I have a job for the Atlanta based AUDL team the Atlanta Hustle. I think my title is technically "advance scout" which basically means I'm going to look at film and try to give assessment docs to the coach so he can map out practices and strategy.
Anyway, the GM is a numbers guy, so I think I'll need some numbers/video to back up my assessments. Good thing the later is my strong suit. The former I need some work on, so that is what I have been doing recently.
I have a poor relationship with ultimate statistics. I loved the work that Ultiworld did a long time ago through tracking every flipping pass in NexGen games. But that app is dead, and I don't really know to do with a chart that shows me a team's scoring probability based on field position. I guess it could expose that a team is particularly weak in the coffin corner, but in general I don't know what else I can get from that information.
So this high school season, since I am a sub-called, I decided to play around with statistics for the team. We haven't been having our most successful year so I started tracking the number of unforced errors and the number of possessions. It hasn't really righted the ship, but it is interesting what the numbers show.
First a bit on "unforced errors." In order to get around the tricky subjectivity problem I decided that if the defense doesn't touch the disc it is an unforced error. There are some strange things that fall into that category that make the numbers hard to really analyze. For example a punt in the wind is considered an unforced error, as is a high stall punt that no one touches. Also a jump-ball that the defense doesn't actually touch (but they clearly influenced the play) counts as an unforced error. It would make sense to fix some of these issues, but then we get into the subjectivity of "was that a punt or a huck too far?" Or "how much did the defender actually influence that drop?" These are things that I want to avoid so I'm keeping it pure.

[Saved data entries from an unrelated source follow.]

Definition got_slice (w : world) (success : Z) : result world :=
  let w1 := slice_buffer_add (incoming_slice (calld w)) w in
  if send_length (calld w1) =? sb_length (slices (calld w1)) then
    Ok (finish_send_message w1)
  else continue_send_message w1.

Definition compress_start_transport_stream_op (channeld : channel_data)
    (op : grpc_transport_stream_op R) (w : world) : result world :=
  w1 ← match send_initial_metadata op with
       | Some initial_metadata =>
           process_send_initial_metadata channeld initial_metadata w
       | None => Ok w
       end;
  match send_message op with
  | Some stream =>
      if negb (skip_compression channeld w1)
         && (Z.land (byte_stream_flags w1 stream) GRPC_WRITE_NO_COMPRESS =? 0)
      then
        let w2 := update_calld (set_send_op op) w1 in
        let w3 :=
          update_calld (set_send_length (byte_stream_length w2 stream)) w2 in
        let w4 :=
          update_calld (set_send_flags (byte_stream_flags w3 stream)) w3 in
        continue_send_message w4
      else
        (* pass control down the stack *)
        Ok (grpc_call_next_op op w1)
  | None => Ok (grpc_call_next_op op w1)
  end.

(** Constructor for call_data: the members it assigns, over whatever the
    call's memory held before. *)
Definition init_call_elem (w : world) : world :=
  update_calld (set_has_compression_algorithm false)
    (update_calld (set_slices gpr_slice_buffer_init) w).

(** Destructor for call_data. *)
Definition destroy_call_elem (w : world) : world :=
  update_calld (set_slices gpr_slice_buffer_init) w.

(** *** The environment of the call *)

(** A byte stream that kept a closure delivers: it writes the slice and
    runs the closure. *)
Definition byte_stream_deliver (w : world) : result world :=
  match pending w with
  | Some (cl, s) =>
      let w1 := update_calld (set_incoming_slice s) (set_pending None w) in
      match cl with
      | calld_got_slice => got_slice w1 1
      | calld_send_done => Ok (send_done w1 1)
      | closure_of_caller _ => Ok (emit (ev_closure_run cl 1) w1)
      end
  | None => Ok w
  end.

(** The stream delivers [n] times, each time as soon as a request is
    pending. *)
Fixpoint deliver_all (n : nat) (w : world) : result world :=
  match n with
  | O => Ok w
  | S n' => w1 ← byte_stream_deliver w; deliver_all n' w1
  end.

End Call.

Arguments call_data : clear implicits.
Arguments event : clear implicits.
Arguments world : clear implicits.

(** ** Vocabulary of the properties *)

Section Vocabulary.
Context `{core : grpc_core} {R : Type}.
Implicit Types (w : world R) (op : grpc_transport_stream_op R).

(** ** The steps of the drain *)

(** The stream at [a] moves past its first delivery. *)
Definition stream_advance (a : nat) (rest : list delivery) w : world R :=
  set_byte_stream a
    (mk_byte_stream (bs_length (byte_streams w a))
       (bs_flags (byte_streams w a)) rest) w.

(** One turn of the loop that finds a chunk ready: the state at the
    completion check. *)
Definition take_ready (a : nat) (s : gpr_slice) (rest : list delivery) w
    : world R :=
  slice_buffer_add s
    (emit (ev_byte_stream_next true)
       (update_calld (set_incoming_slice s) (stream_advance a rest w))).

(** The loop leaves with a request pending. *)
Definition suspend (a : nat) (s : gpr_slice) (rest : list delivery) w
    : world R :=
  emit (ev_byte_stream_next false)
    (set_pending (Some (calld_got_slice, s)) (stream_advance a rest w)).

(** The pending chunk arrives and [got_slice] appends it: the state at the
    completion check. *)
Definition resume (s : gpr_slice) w : world R :=
  slice_buffer_add s
    (update_calld (set_incoming_slice s) (set_pending None w)).

(** The completion check, the same on both paths. *)
Definition all_bytes_collected w : bool :=
  send_length (calld w) =? sb_length (slices (calld w)).

(** The first half of [compress_start_transport_stream_op]: the initial
    metadata, when the operation carries any. *)
Definition after_metadata (channeld : channel_data) op w : result (world R) :=
  match send_initial_metadata op with
  | Some initial_metadata =>
      process_send_initial_metadata channeld initial_metadata w
  | None => Ok w
  end.

(** The state in which [compress_start_transport_stream_op] calls
    [continue_send_message]. *)
Definition enter_drain op (stream : byte_stream_ptr) w : world R :=
  let w2 := update_calld (set_send_op op) w in
  let w3 := update_calld (set_send_length (byte_stream_length w2 stream)) w2 in
  update_calld (set_send_flags (byte_stream_flags w3 stream)) w3.

(** The operation carries the do-not-compress bit. *)
Definition no_compress_requested w (stream : byte_stream_ptr) : Prop :=
  Z.land (byte_stream_flags w stream) GRPC_WRITE_NO_COMPRESS <> 0.

(** The algorithm the call resolved, or the channel default when it
    resolved none, is the no-compression sentinel. *)
Definition resolved_to_none (channeld : channel_data) w : Prop :=
  (has_compression_algorithm (calld w) = true
   /\ compression_algorithm (calld w) = GRPC_COMPRESS_NONE)
  \/ (has_compression_algorithm (calld w) = false
      /\ default_compression_algorithm channeld = GRPC_COMPRESS_NONE).

(** The trace of [w] continues [t0]. *)
Definition extends (t0 : list (event R)) w : Prop :=
  exists evs, trace w = t0 ++ evs.

(** [compress_start_transport_stream_op] for an operation, then [n]
    deliveries of the byte stream. *)
Definition send_and_deliver (channeld : channel_data) op (n : nat) w
    : result (world R) :=
  w0 ← compress_start_transport_stream_op channeld op w; deliver_all n w0.

(** The operation that [finish_send_message] hands down for [op]. *)
Definition forwarded_op op : grpc_transport_stream_op R :=
  mk_op (send_initial_metadata op) (Some calld_replacement_stream)
    calld_send_done (op_rest op).

(** The events of a drain that has not collected [L] bytes yet: requests to
    the stream, and appends that leave the total different from [L]. *)
Definition drain_event (L : Z) (e : event R) : Prop :=
  match e with
  | ev_byte_stream_next _ => True
  | ev_slice_buffer_add _ n => n <> L
  | _ => False
  end.

(** The machine is draining the stream of [op], which declared [L] bytes:
    since the trace [t0] it has only asked for chunks and appended them. *)
Definition draining (t0 : list (event R)) op (L : Z) w : Prop :=
  send_op (calld w) = op
  /\ send_length (calld w) = L
  /\ (forall cl s, pending w = Some (cl, s) -> cl = calld_got_slice)
  /\ exists evs, trace w = t0 ++ evs /\ Forall (drain_event L) evs.

(** The machine stands at the completion check, the chunk just appended. *)
Definition checking (t0 : list (event R)) op (L : Z) w : Prop :=
  send_op (calld w) = op
  /\ send_length (calld w) = L
  /\ pending w = None
  /\ exists evs s,
       trace w = t0 ++ evs ++ [ev_slice_buffer_add s (sb_length (slices (calld w)))]
       /\ Forall (drain_event L) evs.

(** The message of [op] has been handed to the next filter: the last append
    brought the total to [L], and the operation went down right after it. *)
Definition forwarded (t0 : list (event R)) op (L : Z) w : Prop :=
  pending w = None
  /\ send_op (calld w) = forwarded_op op
  /\ post_send (calld w) = on_complete op
  /\ send_length (calld w) = L
  /\ replacement_stream (calld w)
     = grpc_slice_buffer_stream_init (slices (calld w)) (send_flags (calld w))
  /\ exists evs s,
       trace w = t0 ++ evs ++ [ev_slice_buffer_add s L;
                               ev_call_next_op (forwarded_op op)]
       /\ Forall (drain_event L) evs.

(** The completion closures that the filter ran, in order. *)
Definition closure_runs (evs : list (event R)) : list (grpc_closure * Z) :=
  omap (fun e => match e with
                 | ev_closure_run c success => Some (c, success)
                 | _ => None
                 end) evs.

(** The operations that the filter handed to the next filter, in order. *)
Definition next_ops (evs : list (event R)) : list (grpc_transport_stream_op R) :=
  omap (fun e => match e with
                 | ev_call_next_op op => Some op
                 | _ => None
                 end) evs.

(** The buffer totals after each append, in order. *)
Definition appends (evs : list (event R)) : list Z :=
  omap (fun e => match e with
                 | ev_slice_buffer_add _ n => Some n
                 | _ => None
                 end) evs.

(** The bytes of a list of deliveries. *)
Definition bytes_of (ds : list delivery) : Z :=
  fold_right (fun d n => GPR_SLICE_LENGTH (delivered d) + n) 0 ds.

(** The contract of the byte-source: "total bytes delivered across all
    chunks equals the declared message length". *)
Definition honours_length (bs : grpc_byte_stream) : Prop :=
  bytes_of (deliveries bs) = bs_length bs.



(** How often the loop of [continue_send_message] entered its body (the
    stream handed out a chunk at once), and how often the machine was left
    waiting for the stream. *)
Definition loop_turns (evs : list (event R)) : nat :=
  length (List.filter (fun e => match e with
                                | ev_byte_stream_next true => true
                                | _ => false
                                end) evs).

Definition suspensions (evs : list (event R)) : nat :=
  length (List.filter (fun e => match e with
                                | ev_byte_stream_next false => true
                                | _ => false
                                end) evs).

(** The reading of "a zero-length message completes draining immediately":
    the operation returns having forwarded the message, the loop body never
    entered and the machine never left waiting. *)
Definition completes_without_a_turn (channeld : channel_data) op w : Prop :=
  exists w' evs,
    compress_start_transport_stream_op channeld op w = Ok w'
    /\ trace w' = trace w ++ evs
    /\ loop_turns evs = 0%nat
    /\ suspensions evs = 0%nat
    /\ next_ops evs <> [].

Basically unforced errors are possessions that end with you giving away the disc, which means you aren't making the defense take it from you, which is a bad thing . . . right? So I took the number of unforced errors, divided by the number of possessions and we now have UE% which tells us the percentage of possessions that end in unforced error.
For Paideia that number was frighteningly high (~50% or more at times) which pointed out how we were really beating ourselves. If we could improve on that number then we would at least be asking more of our opponent. I don't want to get into Paideia's season, but it has been having a good impact. One other thing I was able to track was what I am calling our "Conversion Rate" which is just the number of possessions divided by the number of scores. An average of this over multiple games tells us how many times we need the disc (on average) in order to score.

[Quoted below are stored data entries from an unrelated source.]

(** [&Stream{...}]. *)
Definition alloc_stream (s : stream.Stream) : M nat :=
  fun m => Ret (length (heap m)) (set_heap (heap m ++ [s]) m).

(** Runs a method of the stream that [r] points to. *)
Definition on_stream {A} (r : nat)
  (f : stream.Stream -> outcome stream.Stream A) : M A :=
  fun m =>
    match heap m !! r with
    | None => Panic m
    | Some s =>
        match f s with
        | Ret a s' => Ret a (set_heap (<[r := s']> (heap m)) m)
        | Block s' => Block (set_heap (<[r := s']> (heap m)) m)
        | Panic s' => Panic (set_heap (<[r := s']> (heap m)) m)
        end
    end.

(** [EncodeFrame(Frame{Type: t, StreamID: id, Payload: payload})] into a new
    buffer; [payload] is a buffer or nil. *)
Definition encode (t : byte) (id : Z) (payload : option nat) : M nat :=
  fun m =>
    alloc_buf (EncodeFrame
                 (mkFrame t id (match payload with
                                | Some p => load m p
                                | None => []
                                end))) m.

Definition NewMux (isServer : bool) : Mux :=
  mkMux [] [] (mkConn [] false false) ∅ (if isServer then 2 else 1) isServer 0
        (make_chan 32) None [] false OnceIdle false (make_chan 256) false.

Definition SetMaxStreams (n : Z) : M unit := modify (set_maxStreams n).

Definition removeStream (id : Z) : M unit :=
  modify (fun m => set_streams (delete id (streams m)) m).

Inductive ws_case : Type := ws_send | ws_closed.

(** [writeWS]: the deferred [recover] turns the panic of a send on the closed
    [writeCh] into [ErrMuxClosed]. *)
Definition writeWS (data : nat) (pick : nat) : M (option error) :=
  fun m =>
    match select [(send_ready (writeCh m), ws_send);
                  (closed m, ws_closed)] pick with
    | None => Block m
    | Some ws_send =>
        match chan_send data (writeCh m) with
        | Some ch => Ret None (set_writeCh ch m)
        | None => Ret (Some ErrMuxClosed) m
        end
    | Some ws_closed => Ret (Some ErrMuxClosed) m
    end.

Here is where I feel like I got into something that was useful, tracking possessions. In the past many teams have been concerned with offensive holds and defensive breaks. But a defensive break that requires 4 possessions to score isn't the same as break that only takes one. I think moving away from line-based statistics and moving toward possession based statistics will offer some new insights to analyzing the sport.
After playing with this for a little bit I wondered what was a reasonable UE%? Did it change per level of play? So I set off looking at college games from this season. I have made it through just over 20 games and here is what I have found.
The average UE% of the games that Ultiworld has filmed is around 30.79%. The funny thing is that the average for a winning team isn't any lower than that of a losing team (30.75% vs 30.83%). What is even more interesting is winning the UE% battle isn't a good indicator of success. Plenty of teams have won their games despite having a worse UE% than their opponent. I guess this would speak to the idea of there being "good" turnovers. This metric still gives us a glimpse of how many times on average a good/elite college team will just give you the disc back. Looking at the similar numbers for the college women's game and the club games might provide more support for what we assume (better levels of play make fewer "mistakes").
The real insight came from conversion rate. First of all, looking at the conversion rate of a single game is boring. Because possessions for each team are never more than one away from each other if you win the game you won the conversion rate. This is one of the things I hate about certain statistics like "breaks" and "turns." Guess what, if you get more breaks than your opponent you won the game. If you commit fewer turns, you won the game.
But this metric did offer some insight over a number of games. For example, there seems to be a clear line between the best teams and the next step down. Elite teams (Pitt, Oregon, UNCW) have a conversion rate that is typically sub 2.00. Other teams tend to operate above that mark, with some of the worst being as high as 3+ (which is where my high school team operates at times). It is no surprise that the average for winning teams would be lower than that for losing teams. Conversion Rate basically tells you the number of possessions you need to score (on average) so winning means a lower number. The winning teams have an average of 2.06 while the losing teams have an average of 2.47. There are some teams that lose with a CR below 2. Those are typically good, or at least efficient, games.
What I'm curious about now is how good a predictor average CR for a pair of teams is for the game's outcome. In general does the team with the lowest CR win future games. How should standard deviation of CR play into that calculation. Washington has a poor CR (2.41) but was able to post one sub-2.0 number. Could they get hot and beat an elite team by putting up their best efficiency number (1.83). Pitt (1.76!) has a fairly stable CR, so the likelihood of getting a "bad" game out of them seems low.
I feel like there is some room for innovation there. Given enough data we could look at the effect a "good defensive team's"impact on opponent's CR as compared to that opponent's average CR. Anyway, I have to go. Hopefully I didn't ramble too much.